Once you find a line containing the word "drop" in the entries below, copy it.
Start of INFORMATION
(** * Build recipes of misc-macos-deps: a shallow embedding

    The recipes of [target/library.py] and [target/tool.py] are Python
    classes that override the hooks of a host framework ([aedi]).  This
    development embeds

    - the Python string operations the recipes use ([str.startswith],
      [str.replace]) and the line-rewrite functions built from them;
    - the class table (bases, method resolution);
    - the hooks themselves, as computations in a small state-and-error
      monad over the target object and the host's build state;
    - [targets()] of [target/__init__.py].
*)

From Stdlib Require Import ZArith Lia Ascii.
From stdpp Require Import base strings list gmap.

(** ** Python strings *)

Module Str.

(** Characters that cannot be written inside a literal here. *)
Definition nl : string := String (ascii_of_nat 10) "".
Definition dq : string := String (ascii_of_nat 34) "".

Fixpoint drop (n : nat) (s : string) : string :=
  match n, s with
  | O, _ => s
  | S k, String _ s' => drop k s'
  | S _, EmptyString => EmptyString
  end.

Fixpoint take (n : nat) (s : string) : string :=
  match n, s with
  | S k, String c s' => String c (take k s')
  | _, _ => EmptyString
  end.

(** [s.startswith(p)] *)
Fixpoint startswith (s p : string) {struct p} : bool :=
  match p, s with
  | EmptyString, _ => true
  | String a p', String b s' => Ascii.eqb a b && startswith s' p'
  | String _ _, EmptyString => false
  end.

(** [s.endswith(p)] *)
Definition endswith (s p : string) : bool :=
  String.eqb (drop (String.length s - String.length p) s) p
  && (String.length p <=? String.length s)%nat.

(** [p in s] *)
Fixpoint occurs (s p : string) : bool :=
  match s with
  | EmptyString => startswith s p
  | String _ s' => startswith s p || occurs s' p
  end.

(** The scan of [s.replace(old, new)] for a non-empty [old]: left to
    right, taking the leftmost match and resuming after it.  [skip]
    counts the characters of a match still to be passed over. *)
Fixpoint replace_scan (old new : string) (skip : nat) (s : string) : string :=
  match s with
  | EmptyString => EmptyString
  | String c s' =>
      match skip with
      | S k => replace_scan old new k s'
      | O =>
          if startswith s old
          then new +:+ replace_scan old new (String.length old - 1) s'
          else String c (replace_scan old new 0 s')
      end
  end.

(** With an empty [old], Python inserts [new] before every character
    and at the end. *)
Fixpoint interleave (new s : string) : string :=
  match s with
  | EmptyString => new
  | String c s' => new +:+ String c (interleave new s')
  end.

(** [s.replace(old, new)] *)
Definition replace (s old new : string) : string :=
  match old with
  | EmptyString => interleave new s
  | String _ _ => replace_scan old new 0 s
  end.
End of INFORMATION
(ANSWER SPACE):
Fixpoint drop (n : nat) (s : string) : string :=
  | S k, String _ s' => drop k s'
  String.eqb (drop (String.length s - String.length p) s) p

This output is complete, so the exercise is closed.